The Coevolution of the English and Greyhounds

erika on the run

Many techniques of the study of history exist. One of the most innovative is what is called “environmental history” in which human castes, classes, and professions are given ecological/economic niches that allow their behavior to operate as if species in an ecosystem.

It is this history that Edmund Russell lays out in his Greyhound Nation: A Coevolutionary History of England, 1200-1900.  This is a book that anyone interested in dog history should read, for it is an odd comprehensive history of the redefinition of a particular type of dog through the social, economic, and political changes of a nation shifting from feudalism to capitalism and democracy.

Russell’s book is not the history of “the greyhound,’ the breed we know today. That breed is included in this work, but it is also the history of the proto-whippets that worked the rabbit warrens and larger forms of greyhound that were used to hunt deer and wolves. It is also the story of eventual breed standardization within the context of the rise of the kennel club and the closed racing greyhound registries.

Russll begins with the earliest mentions of greyhounds in England, which is around the year 1200. The dogs belonged solely to the patrician class in the feudal system, and different forms of greyhound were used to on different quarry.  Large greyhounds coursed the deer and the wolf.  Mid-sized ones worked hares and foxes. Smaller ones were used to catch rabbits in enclosed warrens. And commoners were never allowed to own a any of these dogs, except under very explicit circumstances.

For over five centuries, various forms of greyhound were used in this way, but then in the late eighteenth century, the forces of democracy and early capitalism began to change the way the English related to their land. The Enclosure of the commons meant that vast tracts of territory could be set aside of the protection and promotion of hares for what was called “club coursing.”

In this coursing clubs, patricians ran their dogs on these hare estates. They were clubs that were quite exclusive, and the commoners could not own these dogs. Russell includes the account of a commoner convicted for owning greyhound, which the commoner tries to pass off as an Italian greyhound.  But he is still convicted of the crime.

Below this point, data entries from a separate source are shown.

(* ===== verification/SolendGrowth.v ===== *)
(** * Interest over a year cannot get a Save reserve stuck.

    [Rate::try_pow] and the products of [compound_interest] are checked, so a
    large enough rate or debt makes [accrue_interest] fail, and a large enough
    result makes [pack] panic. Within a year, at rates of at most 255 percent
    and with debts of at most [u64::MAX] tokens, neither happens. *)

From Stdlib Require Import ZArith Lia.
From stdpp Require Import base option list.
From S2P Require Import Prelude StateErr CoreTypes SolendMath SolendState SolendReserve SolendOps SolendRates.

Open Scope rust_scope.
Open Scope state_scope.

(** ** The power loop, with every bit of the exponent set *)

(** [k] rounds of [try_pow] that square [base] and always multiply [ret], and
    the last round, which only squares: the largest values any exponent below
    [2 ^ (k + 1)] can produce, or [None] when one of them does not fit. *)
Fixpoint pow_worst (k : nat) (base ret : Z) : option Z :=
  match k with
  | O => if base * base <? 2 ^ 128 then Some ret else None
  | S k =>
      let b := base * base / WAD in
      if (base * base <? 2 ^ 128) && (ret * b <? 2 ^ 128) then pow_worst k b (ret * b / WAD) else None
  end.

Lemma mul_wad_ge x b : 0 <= x -> WAD <= b -> x <= x * b / WAD.
Proof. apply mul_div_ge. Qed.

Lemma mul_wad_mono x y b c :
  0 <= x <= y -> 0 <= b <= c -> 0 <= x * b <= y * c /\ 0 <= x * b / WAD <= y * c / WAD.
Proof.
  intros Hx Hb. assert (0 <= x * b <= y * c) by nia. split; [done|]. split.
  - apply Z.div_pos; [lia|done].
  - apply Z.div_le_mono; [done|lia].
Qed.

Lemma try_pow_loop_zero fuel base ret : try_pow_loop fuel 0 base ret = Some (Ok ret).
Proof. by destruct fuel. Qed.

Lemma half_bound exp n : 0 <= exp < 2 ^ Z.of_nat (S n) -> 0 <= exp / 2 < 2 ^ Z.of_nat n.
Proof.
  intros He. rewrite Nat2Z.inj_succ, Z.pow_succ_r in He by lia.
  split; [apply Z.div_pos; lia|]. apply Z.div_lt_upper_bound; lia.
Qed.

Lemma pow_worst_ge k B R R' : WAD <= B -> 0 <= R -> pow_worst k B R = Some R' -> R <= R'.
Proof.
  revert B R. induction k as [|k IH]; intros B R HB HR; cbn [pow_worst]; cbv zeta.
  { destruct (_ <? _); [|done]. intros [= ->]. lia. }
  destruct (_ && _); [|done]. intros HW. assert (0 < WAD) by done.
  pose proof (mul_wad_ge B B ltac:(lia) HB). pose proof (mul_wad_ge R (B * B / WAD) HR ltac:(lia)).
  pose proof (IH (B * B / WAD) (R * (B * B / WAD) / WAD) ltac:(lia) ltac:(lia) HW). lia.
Qed.

Lemma try_pow_loop_worst k fuel exp base ret B R R' :
  (k < fuel)%nat -> 0 <= exp < 2 ^ Z.of_nat (S k) -> WAD <= base <= B -> 0 <= ret <= R ->
  pow_worst k B R = Some R' ->
  exists r, try_pow_loop fuel exp base ret = Some (Ok r) /\ 0 <= r <= R'.
Proof.
  assert (0 < WAD) by done.
  revert fuel exp base ret B R. induction k as [|k IH]; intros fuel exp base ret B R Hk He Hb Hr HW;
    pose proof (pow_worst_ge _ B R R' ltac:(lia) ltac:(lia) HW) as HR';
    (destruct (Z.eq_dec exp 0) as [->|Hne]; [exists ret; rewrite try_pow_loop_zero; split; [done|lia]|]);
    (destruct fuel as [|fuel]; [lia|]); cbn [pow_worst] in HW; cbv zeta in HW;
    pose proof (half_bound _ _ He) as Hhalf; cbn [try_pow_loop];
    (destruct (Z.gtb_spec exp 0); [|lia]).
  - destruct (Z.ltb_spec (B * B) (2 ^ 128)); [|done]. injection HW as <-.
    rewrite rate_try_mul_fits by nia. change (2 ^ Z.of_nat 0) with 1 in Hhalf.
    assert (exp / 2 = 0) as -> by lia. cbn. exists ret. by rewrite try_pow_loop_zero.
  - destruct (_ && _) eqn:E in HW; [|done]. apply andb_true_iff in E as [E1%Z.ltb_lt E2%Z.ltb_lt].
    pose proof (mul_wad_mono base B base B ltac:(lia) ltac:(lia)) as [Hsq Hsq'].
    pose proof (mul_wad_ge base base ltac:(lia) ltac:(lia)) as Hge.
    pose proof (mul_wad_mono ret R (base * base / WAD) (B * B / WAD) Hr Hsq') as [Hm Hm'].
    pose proof (mul_wad_ge R (B * B / WAD) ltac:(lia) ltac:(lia)) as HR.
    rewrite (rate_try_mul_fits base base) by lia.
    destruct (negb _); [rewrite rate_try_mul_fits by lia|];
      (eapply (IH fuel); [lia|done| | |exact HW]; lia).
Qed.

(** Any positive exponent gives at least the base. *)
Lemma try_pow_loop_base fuel exp base ret r :
  WAD <= base -> WAD <= ret -> 2 <= exp ->
  try_pow_loop fuel exp base ret = Some (Ok r) -> base <= r.
Proof.
  revert exp base ret. induction fuel as [|fuel IH]; intros exp base ret Hb Hr He; cbn [try_pow_loop];
    (destruct (Z.gtb_spec exp 0); [|lia]); [done|].
  destruct (rate_try_mul base base) as [b|] eqn:E1; [|done]. apply rate_try_mul_Ok in E1 as [-> _].
  assert (0 < WAD) by done. pose proof (mul_wad_ge base base ltac:(lia) Hb).
  destruct (Z.eqb_spec (exp / 2 mod 2) 0) as [Hev|Hodd]; cbn [negb].
  - intros HH. apply IH in HH; [lia|lia|lia|]. pose proof (Z.div_mod (exp / 2) 2 ltac:(lia)).
    assert (1 <= exp / 2) by (apply Z.div_le_lower_bound; lia). lia.
  - destruct (rate_try_mul ret _) as [ret'|] eqn:E2; [|done]. apply rate_try_mul_Ok in E2 as [-> _].
    pose proof (mul_wad_ge (base * base / WAD) ret ltac:(lia) Hr) as Hge.
    rewrite (Z.mul_comm _ ret) in Hge.
    intros HH. apply try_pow_loop_lower in HH; lia.
Qed.

Lemma rate_pow_ge_base base exp r : WAD <= base -> 0 < exp -> rate_pow base exp = Ok r -> base <= r.
Proof.
  intros Hb He H. apply rate_pow_Ok in H. rewrite rate_try_pow_eq in H.
  destruct (Z.eq_dec exp 1) as [->|].
  - change (negb (1 mod 2 =? 0)) with true in H. cbv iota in H. by apply try_pow_loop_lower in H.
  - refine (try_pow_loop_base 64 exp base _ r Hb _ _ H); [by destruct (negb _)|lia].
Qed.
(** ** Reserves stay distinct and within the limit *)

Record position_ok (o : Obligation) : Prop := {
  po_deposits : NoDup (oc_deposit_reserve <$> ob_deposits o);
  po_borrows : NoDup (ol_borrow_reserve <$> ob_borrows o);
  po_limit : (length (ob_deposits o) + length (ob_borrows o) <= MAX_OBLIGATION_RESERVES)%nat
}.

(** One successful use of the obligation by its program. *)
Inductive obligation_step : Obligation -> Obligation -> Prop :=
| os_deposit reserve amount o o1 i c c' :
    find_or_add_collateral_to_deposits reserve o = (o1, Ok i) ->
    ob_deposits o1 !! i = Some c ->
    ObligationCollateral_deposit amount c = (c', Ok tt) ->
    obligation_step o (with_deposits (<[i := c']> (ob_deposits o1)) o1)
| os_borrow reserve index amount o o1 i l l' :
    find_or_add_liquidity_to_borrows reserve index o = (o1, Ok i) ->
    ob_borrows o1 !! i = Some l ->
    ObligationLiquidity_borrow amount l = (l', Ok tt) ->
    obligation_step o (with_borrows (<[i := l']> (ob_borrows o1)) o1)
| os_accrue index o i l l' :
    ob_borrows o !! i = Some l ->
    ObligationLiquidity_accrue_interest index l = (l', Ok tt) ->
    obligation_step o (with_borrows (<[i := l']> (ob_borrows o)) o)
| os_repay settle i o o' :
    Obligation_repay settle i o = Done (o', Ok tt) -> obligation_step o o'
| os_withdraw amount i o o' :
    Obligation_withdraw amount i o = Done (o', Ok tt) -> obligation_step o o'.

(** The methods of the entries keep their reserve. *)
Lemma collateral_deposit_key n c c' r :
  ObligationCollateral_deposit n c = (c', Ok r) -> oc_deposit_reserve c' = oc_deposit_reserve c.
Proof. intros H. unfold ObligationCollateral_deposit in H. by st_ok H. Qed.
Lemma collateral_withdraw_key n c c' r :
  ObligationCollateral_withdraw n c = (c', Ok r) -> oc_deposit_reserve c' = oc_deposit_reserve c.
Proof. intros H. unfold ObligationCollateral_withdraw in H. by st_ok H. Qed.
Lemma liquidity_borrow_key d l l' r :
  ObligationLiquidity_borrow d l = (l', Ok r) -> ol_borrow_reserve l' = ol_borrow_reserve l.
Proof. intros H. unfold ObligationLiquidity_borrow in H. by st_ok H. Qed.
Lemma liquidity_repay_key d l l' r :
  ObligationLiquidity_repay d l = (l', Ok r) -> ol_borrow_reserve l' = ol_borrow_reserve l.
Proof. intros H. unfold ObligationLiquidity_repay in H. by st_ok H. Qed.
Lemma liquidity_accrue_key d l l' r :
  ObligationLiquidity_accrue_interest d l = (l', Ok r) -> ol_borrow_reserve l' = ol_borrow_reserve l.
Proof.
  unfold ObligationLiquidity_accrue_interest. destruct (d ?= _); intros H; [by injection H as <- _|done|].
  by st_ok H.
Qed.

At this time, greyhounds are bred to lurchers and bulldogs to improve their runs on hares, and we learn about the various eccentricities of Lord Orford, a founder of the Swaffham Coursing Society.  He was an extreme spendthrift, infamously selling countless priceless family paintings to Catherine the Great of Russia to pay off debts that he had accrued. He also died while running one of his hounds, Czarina, at a Swaffham meet. He had been ill but left his bed to run the hound. He is said to have either died in the saddle or fell from the saddle then died.

As the eighteenth century progresses into the nineteenth, big coursing events, called public coursing, became a popular rural activity. The famous Waterloo Cup began in 1836, and as the sport became popular for spectators, a National Coursing Club was founded to standardize coursing rules. Commoners were eventually allowed to own these dogs, and coursing became more democratic and meritocratic endeavor. The working classes begin to have leisure time and money, which they put toward gambling on coursing events and speculation on various hounds.

This democratic shift in coursing coincided with the rise of the Kennel Club and the purebred dog fancy. Here, Russell introduces us to Sewallis Shirley, the same founder of the Kennel Club and retriever fancier who has been mentioned on this blog many times. Russell portrays Shirley as purely patrician. He is anti-democratic and opposed to tenant rights on his estate in Ireland, and his anti-democratic leanings lead to his promotion of the show greyhound over the coursing one.

As the nineteenth century draws to a close, we see the closing of the greyhound registry with both the Kennel Club and the National Coursing Society. No longer would anyone consider crossing to lurchers or bulldogs to make a better greyhound. The goal was to produce a superior greyhound within the population already ascribed as greyhounds.

Russell leaves us at this juncture but alludes to the rise of greyhound racing in the twentieth century in which the dogs are reborn as objects on which to wager in a new event.

This type of history could, in theory, be written about any type of dog in virtually any European country. However, this particular breed in this particular country is documented well back in the Medieval period, and because it was owned solely by the wealthy originally, the documentation can be followed fairly easily into the modern era.

If one is interested in an academic history of dogs, this book is a great read.  Russell uses the primary sources in his work so clearly, and the prose is posited so logically that one can easily follow the winding history of running dogs in England.

These dogs were made to run, but we now live in a world where they are slowly losing their purpose. Nation after nation, state after state, coursing is losing its legality.  Professional greyhound racing is likely on the way out in much of the world, but we will keep them alive. We will run them, even if it is just after plastic bags raced along on pulleys.